(REQUIRED WORK)
Pull out from the material below all lines with "etrans".

*** Block opens ***

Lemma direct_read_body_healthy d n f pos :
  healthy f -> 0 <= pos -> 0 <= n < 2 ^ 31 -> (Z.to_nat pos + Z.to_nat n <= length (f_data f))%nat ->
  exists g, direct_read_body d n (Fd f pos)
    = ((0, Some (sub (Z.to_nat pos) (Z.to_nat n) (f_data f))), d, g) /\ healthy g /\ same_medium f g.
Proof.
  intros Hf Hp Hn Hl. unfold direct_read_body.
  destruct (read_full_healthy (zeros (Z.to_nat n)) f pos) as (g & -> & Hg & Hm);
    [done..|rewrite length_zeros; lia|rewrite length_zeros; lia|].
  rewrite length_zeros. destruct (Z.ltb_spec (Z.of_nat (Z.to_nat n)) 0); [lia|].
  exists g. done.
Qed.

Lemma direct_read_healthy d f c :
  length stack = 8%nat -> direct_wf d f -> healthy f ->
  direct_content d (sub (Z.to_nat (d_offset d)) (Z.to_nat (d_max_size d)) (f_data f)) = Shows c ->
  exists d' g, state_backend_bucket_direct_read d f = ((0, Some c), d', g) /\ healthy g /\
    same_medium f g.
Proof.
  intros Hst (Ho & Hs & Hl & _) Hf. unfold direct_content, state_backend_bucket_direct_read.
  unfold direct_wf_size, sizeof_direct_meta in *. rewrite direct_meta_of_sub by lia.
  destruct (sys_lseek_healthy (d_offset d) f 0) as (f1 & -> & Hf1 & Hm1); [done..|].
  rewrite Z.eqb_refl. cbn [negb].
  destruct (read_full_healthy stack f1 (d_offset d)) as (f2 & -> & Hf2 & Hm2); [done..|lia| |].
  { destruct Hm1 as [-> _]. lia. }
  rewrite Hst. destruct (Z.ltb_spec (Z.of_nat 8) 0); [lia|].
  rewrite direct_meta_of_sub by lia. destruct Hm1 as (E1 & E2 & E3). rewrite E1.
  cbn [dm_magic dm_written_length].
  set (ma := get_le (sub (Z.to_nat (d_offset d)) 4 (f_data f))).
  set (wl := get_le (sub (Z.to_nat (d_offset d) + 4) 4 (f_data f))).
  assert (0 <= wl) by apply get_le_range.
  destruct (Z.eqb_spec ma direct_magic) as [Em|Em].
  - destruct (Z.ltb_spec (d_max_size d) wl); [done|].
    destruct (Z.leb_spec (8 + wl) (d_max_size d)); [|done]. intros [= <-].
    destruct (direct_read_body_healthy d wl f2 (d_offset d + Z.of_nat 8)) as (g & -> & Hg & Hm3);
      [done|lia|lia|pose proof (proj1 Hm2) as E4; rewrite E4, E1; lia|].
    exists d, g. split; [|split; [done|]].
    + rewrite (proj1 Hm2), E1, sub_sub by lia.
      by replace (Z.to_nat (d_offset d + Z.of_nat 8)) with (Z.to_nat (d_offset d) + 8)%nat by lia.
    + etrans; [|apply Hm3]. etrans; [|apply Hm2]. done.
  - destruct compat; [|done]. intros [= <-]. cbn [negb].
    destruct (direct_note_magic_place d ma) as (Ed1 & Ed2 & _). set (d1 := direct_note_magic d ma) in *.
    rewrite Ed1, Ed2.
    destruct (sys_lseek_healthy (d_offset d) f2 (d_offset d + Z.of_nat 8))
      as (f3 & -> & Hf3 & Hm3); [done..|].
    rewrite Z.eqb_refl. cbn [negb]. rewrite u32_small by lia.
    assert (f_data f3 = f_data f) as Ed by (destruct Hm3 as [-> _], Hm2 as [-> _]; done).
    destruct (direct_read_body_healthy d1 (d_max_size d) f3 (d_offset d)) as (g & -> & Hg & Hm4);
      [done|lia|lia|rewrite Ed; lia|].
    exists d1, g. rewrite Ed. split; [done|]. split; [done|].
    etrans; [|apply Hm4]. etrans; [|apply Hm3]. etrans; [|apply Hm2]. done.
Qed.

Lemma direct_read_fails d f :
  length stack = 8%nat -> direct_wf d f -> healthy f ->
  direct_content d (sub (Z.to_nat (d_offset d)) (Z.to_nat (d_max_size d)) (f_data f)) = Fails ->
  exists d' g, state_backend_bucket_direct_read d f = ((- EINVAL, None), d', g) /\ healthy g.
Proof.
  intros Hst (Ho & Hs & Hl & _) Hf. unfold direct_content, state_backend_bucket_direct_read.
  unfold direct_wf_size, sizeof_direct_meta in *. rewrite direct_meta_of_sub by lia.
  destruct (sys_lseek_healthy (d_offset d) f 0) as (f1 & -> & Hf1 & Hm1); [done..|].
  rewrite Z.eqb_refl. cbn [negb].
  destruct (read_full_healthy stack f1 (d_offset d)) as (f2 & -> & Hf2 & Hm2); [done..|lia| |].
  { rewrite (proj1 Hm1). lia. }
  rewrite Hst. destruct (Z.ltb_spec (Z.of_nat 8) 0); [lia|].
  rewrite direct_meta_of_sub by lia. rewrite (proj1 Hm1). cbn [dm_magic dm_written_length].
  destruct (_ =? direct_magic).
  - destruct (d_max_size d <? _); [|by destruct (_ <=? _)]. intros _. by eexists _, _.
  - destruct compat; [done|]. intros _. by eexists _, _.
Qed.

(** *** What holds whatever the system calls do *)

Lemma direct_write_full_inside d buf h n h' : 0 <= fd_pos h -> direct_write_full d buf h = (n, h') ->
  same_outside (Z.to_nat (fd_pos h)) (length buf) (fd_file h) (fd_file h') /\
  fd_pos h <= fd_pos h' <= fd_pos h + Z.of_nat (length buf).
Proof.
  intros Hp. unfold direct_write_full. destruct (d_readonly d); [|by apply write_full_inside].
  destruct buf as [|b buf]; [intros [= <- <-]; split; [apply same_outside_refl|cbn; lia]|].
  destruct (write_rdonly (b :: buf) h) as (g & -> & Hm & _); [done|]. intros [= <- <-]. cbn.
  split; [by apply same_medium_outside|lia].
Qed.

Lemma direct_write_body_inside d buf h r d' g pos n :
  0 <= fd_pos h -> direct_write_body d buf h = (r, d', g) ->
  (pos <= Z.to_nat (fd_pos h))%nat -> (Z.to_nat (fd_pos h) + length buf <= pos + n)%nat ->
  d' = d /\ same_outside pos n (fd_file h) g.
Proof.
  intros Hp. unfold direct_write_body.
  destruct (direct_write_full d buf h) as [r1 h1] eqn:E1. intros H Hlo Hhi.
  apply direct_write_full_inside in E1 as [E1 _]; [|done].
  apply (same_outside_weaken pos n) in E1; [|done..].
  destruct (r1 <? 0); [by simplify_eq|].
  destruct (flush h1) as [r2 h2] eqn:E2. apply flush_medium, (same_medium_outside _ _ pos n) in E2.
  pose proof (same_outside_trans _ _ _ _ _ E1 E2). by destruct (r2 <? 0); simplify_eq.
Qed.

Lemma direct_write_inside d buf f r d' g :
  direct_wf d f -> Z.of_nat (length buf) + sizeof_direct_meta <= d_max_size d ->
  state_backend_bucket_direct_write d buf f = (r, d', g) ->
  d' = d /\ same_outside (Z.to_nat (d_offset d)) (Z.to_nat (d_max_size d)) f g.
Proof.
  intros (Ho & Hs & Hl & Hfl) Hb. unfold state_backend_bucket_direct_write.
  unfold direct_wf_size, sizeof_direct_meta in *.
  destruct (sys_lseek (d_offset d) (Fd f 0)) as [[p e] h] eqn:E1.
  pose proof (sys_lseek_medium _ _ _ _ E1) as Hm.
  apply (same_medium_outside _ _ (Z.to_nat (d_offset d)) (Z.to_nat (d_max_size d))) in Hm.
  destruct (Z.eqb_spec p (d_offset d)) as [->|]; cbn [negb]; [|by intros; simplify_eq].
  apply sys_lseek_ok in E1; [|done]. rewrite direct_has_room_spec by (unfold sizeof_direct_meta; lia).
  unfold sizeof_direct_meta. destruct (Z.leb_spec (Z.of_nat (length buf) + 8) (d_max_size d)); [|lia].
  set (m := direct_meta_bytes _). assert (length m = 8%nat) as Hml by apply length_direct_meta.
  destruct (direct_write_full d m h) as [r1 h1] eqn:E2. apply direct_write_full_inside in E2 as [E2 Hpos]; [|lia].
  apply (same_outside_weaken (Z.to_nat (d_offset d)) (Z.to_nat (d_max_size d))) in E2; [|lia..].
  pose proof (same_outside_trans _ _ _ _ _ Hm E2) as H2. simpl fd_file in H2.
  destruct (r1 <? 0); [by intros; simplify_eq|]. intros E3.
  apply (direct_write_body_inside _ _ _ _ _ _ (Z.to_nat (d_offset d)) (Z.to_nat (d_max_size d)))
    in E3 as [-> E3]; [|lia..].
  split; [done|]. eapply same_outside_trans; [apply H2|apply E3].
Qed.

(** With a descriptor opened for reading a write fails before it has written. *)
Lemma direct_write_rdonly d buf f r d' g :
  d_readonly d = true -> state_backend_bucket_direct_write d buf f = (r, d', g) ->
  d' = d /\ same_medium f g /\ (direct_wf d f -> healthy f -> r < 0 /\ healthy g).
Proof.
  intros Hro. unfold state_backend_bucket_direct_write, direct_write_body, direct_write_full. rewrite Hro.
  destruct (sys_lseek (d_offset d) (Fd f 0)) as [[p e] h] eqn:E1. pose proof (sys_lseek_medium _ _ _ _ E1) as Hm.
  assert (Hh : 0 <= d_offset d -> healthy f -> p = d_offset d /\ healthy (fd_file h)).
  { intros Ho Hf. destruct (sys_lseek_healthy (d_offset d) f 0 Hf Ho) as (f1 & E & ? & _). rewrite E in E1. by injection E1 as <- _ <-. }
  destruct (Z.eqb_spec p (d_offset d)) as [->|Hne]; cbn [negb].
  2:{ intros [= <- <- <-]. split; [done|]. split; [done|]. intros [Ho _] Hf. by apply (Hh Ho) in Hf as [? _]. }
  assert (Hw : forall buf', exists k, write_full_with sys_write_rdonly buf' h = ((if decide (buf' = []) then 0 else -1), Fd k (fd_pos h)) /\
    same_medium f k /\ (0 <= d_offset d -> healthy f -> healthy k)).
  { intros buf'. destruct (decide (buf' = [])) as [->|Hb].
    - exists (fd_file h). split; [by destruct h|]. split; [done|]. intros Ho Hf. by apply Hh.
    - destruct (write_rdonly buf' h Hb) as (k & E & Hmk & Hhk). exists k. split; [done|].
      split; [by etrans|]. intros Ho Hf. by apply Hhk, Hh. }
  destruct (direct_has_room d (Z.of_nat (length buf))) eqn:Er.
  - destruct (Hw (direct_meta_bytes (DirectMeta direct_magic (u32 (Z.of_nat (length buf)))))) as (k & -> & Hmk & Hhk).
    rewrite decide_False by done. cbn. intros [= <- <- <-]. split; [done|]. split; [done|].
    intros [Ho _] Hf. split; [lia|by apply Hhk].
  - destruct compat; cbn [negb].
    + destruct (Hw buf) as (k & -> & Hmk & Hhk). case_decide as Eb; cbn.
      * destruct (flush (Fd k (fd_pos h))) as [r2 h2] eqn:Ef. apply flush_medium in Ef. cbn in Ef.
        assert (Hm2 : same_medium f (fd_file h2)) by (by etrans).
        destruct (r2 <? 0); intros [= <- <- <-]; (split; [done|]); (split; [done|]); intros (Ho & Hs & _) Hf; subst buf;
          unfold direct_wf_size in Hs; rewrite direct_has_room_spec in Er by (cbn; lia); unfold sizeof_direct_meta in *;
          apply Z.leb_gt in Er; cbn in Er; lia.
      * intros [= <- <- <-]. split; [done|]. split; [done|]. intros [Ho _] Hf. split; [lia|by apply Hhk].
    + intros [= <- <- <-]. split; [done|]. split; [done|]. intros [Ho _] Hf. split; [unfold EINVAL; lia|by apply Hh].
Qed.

*** Block closes ***

(ANSWER TO THE EXERCISE)
    + etrans; [|apply Hm3]. etrans; [|apply Hm2]. done.
    etrans; [|apply Hm4]. etrans; [|apply Hm3]. etrans; [|apply Hm2]. done.
      split; [by etrans|]. intros Ho Hf. by apply Hhk, Hh. }
        assert (Hm2 : same_medium f (fd_file h2)) by (by etrans).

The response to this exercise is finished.